» Supplied data
--*--

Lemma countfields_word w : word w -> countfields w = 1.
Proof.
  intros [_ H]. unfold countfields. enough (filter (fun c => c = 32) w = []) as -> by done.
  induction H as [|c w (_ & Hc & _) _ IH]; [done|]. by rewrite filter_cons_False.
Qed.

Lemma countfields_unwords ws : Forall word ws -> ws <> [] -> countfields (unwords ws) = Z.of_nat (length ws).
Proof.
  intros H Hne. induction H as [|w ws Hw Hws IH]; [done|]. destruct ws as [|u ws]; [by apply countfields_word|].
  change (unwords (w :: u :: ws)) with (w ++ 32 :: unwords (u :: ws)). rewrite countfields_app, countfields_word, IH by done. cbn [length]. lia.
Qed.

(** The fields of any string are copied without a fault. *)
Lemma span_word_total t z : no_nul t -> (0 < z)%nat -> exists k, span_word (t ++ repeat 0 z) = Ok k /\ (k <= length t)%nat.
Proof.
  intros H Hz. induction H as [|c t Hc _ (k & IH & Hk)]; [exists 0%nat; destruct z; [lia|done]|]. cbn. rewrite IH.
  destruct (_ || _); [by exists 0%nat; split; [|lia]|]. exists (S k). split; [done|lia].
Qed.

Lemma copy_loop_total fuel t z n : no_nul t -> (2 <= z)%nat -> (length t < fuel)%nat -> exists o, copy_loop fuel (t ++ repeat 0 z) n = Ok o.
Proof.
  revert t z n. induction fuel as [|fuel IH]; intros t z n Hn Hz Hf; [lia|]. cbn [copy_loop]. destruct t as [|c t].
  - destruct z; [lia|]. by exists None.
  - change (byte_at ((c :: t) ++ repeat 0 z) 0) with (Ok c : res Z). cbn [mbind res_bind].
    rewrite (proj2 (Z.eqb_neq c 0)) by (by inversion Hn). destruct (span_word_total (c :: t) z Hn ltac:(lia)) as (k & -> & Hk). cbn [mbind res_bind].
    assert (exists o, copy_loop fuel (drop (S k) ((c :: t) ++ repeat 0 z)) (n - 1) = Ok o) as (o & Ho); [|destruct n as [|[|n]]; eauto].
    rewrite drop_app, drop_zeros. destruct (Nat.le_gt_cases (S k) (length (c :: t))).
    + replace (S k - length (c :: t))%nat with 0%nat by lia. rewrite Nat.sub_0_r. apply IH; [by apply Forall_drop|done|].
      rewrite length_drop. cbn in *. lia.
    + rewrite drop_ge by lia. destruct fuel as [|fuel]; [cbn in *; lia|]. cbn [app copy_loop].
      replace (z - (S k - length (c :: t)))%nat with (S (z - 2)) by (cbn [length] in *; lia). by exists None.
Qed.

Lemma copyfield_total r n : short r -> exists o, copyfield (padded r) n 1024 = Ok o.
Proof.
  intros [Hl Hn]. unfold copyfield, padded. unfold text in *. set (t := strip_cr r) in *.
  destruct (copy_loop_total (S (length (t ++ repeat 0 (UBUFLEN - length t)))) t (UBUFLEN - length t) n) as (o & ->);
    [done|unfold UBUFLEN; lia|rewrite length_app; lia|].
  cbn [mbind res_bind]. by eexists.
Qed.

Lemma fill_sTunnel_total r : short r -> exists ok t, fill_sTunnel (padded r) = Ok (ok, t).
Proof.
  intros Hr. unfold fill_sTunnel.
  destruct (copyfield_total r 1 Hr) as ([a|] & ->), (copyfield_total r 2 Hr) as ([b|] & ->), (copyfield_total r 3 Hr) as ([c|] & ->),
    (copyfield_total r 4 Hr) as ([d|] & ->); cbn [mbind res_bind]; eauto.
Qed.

--*--

» What the exercise asks
What is needed is an exact copy of every record above.

» Answer box
Lemma countfields_word w : word w -> countfields w = 1.
Proof.
  intros [_ H]. unfold countfields. enough (filter (fun c => c = 32) w = []) as -> by done.
  induction H as [|c w (_ & Hc & _) _ IH]; [done|]. by rewrite filter_cons_False.
Qed.

Lemma countfields_unwords ws : Forall word ws -> ws <> [] -> countfields (unwords ws) = Z.of_nat (length ws).
Proof.
  intros H Hne. induction H as [|w ws Hw Hws IH]; [done|]. destruct ws as [|u ws]; [by apply countfields_word|].
  change (unwords (w :: u :: ws)) with (w ++ 32 :: unwords (u :: ws)). rewrite countfields_app, countfields_word, IH by done. cbn [length]. lia.
Qed.

(** The fields of any string are copied without a fault. *)
Lemma span_word_total t z : no_nul t -> (0 < z)%nat -> exists k, span_word (t ++ repeat 0 z) = Ok k /\ (k <= length t)%nat.
Proof.
  intros H Hz. induction H as [|c t Hc _ (k & IH & Hk)]; [exists 0%nat; destruct z; [lia|done]|]. cbn. rewrite IH.
  destruct (_ || _); [by exists 0%nat; split; [|lia]|]. exists (S k). split; [done|lia].
Qed.

Lemma copy_loop_total fuel t z n : no_nul t -> (2 <= z)%nat -> (length t < fuel)%nat -> exists o, copy_loop fuel (t ++ repeat 0 z) n = Ok o.
Proof.
  revert t z n. induction fuel as [|fuel IH]; intros t z n Hn Hz Hf; [lia|]. cbn [copy_loop]. destruct t as [|c t].
  - destruct z; [lia|]. by exists None.
  - change (byte_at ((c :: t) ++ repeat 0 z) 0) with (Ok c : res Z). cbn [mbind res_bind].
    rewrite (proj2 (Z.eqb_neq c 0)) by (by inversion Hn). destruct (span_word_total (c :: t) z Hn ltac:(lia)) as (k & -> & Hk). cbn [mbind res_bind].
    assert (exists o, copy_loop fuel (drop (S k) ((c :: t) ++ repeat 0 z)) (n - 1) = Ok o) as (o & Ho); [|destruct n as [|[|n]]; eauto].
    rewrite drop_app, drop_zeros. destruct (Nat.le_gt_cases (S k) (length (c :: t))).
    + replace (S k - length (c :: t))%nat with 0%nat by lia. rewrite Nat.sub_0_r. apply IH; [by apply Forall_drop|done|].
      rewrite length_drop. cbn in *. lia.
    + rewrite drop_ge by lia. destruct fuel as [|fuel]; [cbn in *; lia|]. cbn [app copy_loop].
      replace (z - (S k - length (c :: t)))%nat with (S (z - 2)) by (cbn [length] in *; lia). by exists None.
Qed.

Lemma copyfield_total r n : short r -> exists o, copyfield (padded r) n 1024 = Ok o.
Proof.
  intros [Hl Hn]. unfold copyfield, padded. unfold text in *. set (t := strip_cr r) in *.
  destruct (copy_loop_total (S (length (t ++ repeat 0 (UBUFLEN - length t)))) t (UBUFLEN - length t) n) as (o & ->);
    [done|unfold UBUFLEN; lia|rewrite length_app; lia|].
  cbn [mbind res_bind]. by eexists.
Qed.

Lemma fill_sTunnel_total r : short r -> exists ok t, fill_sTunnel (padded r) = Ok (ok, t).
Proof.
  intros Hr. unfold fill_sTunnel.
  destruct (copyfield_total r 1 Hr) as ([a|] & ->), (copyfield_total r 2 Hr) as ([b|] & ->), (copyfield_total r 3 Hr) as ([c|] & ->),
    (copyfield_total r 4 Hr) as ([d|] & ->); cbn [mbind res_bind]; eauto.
Qed.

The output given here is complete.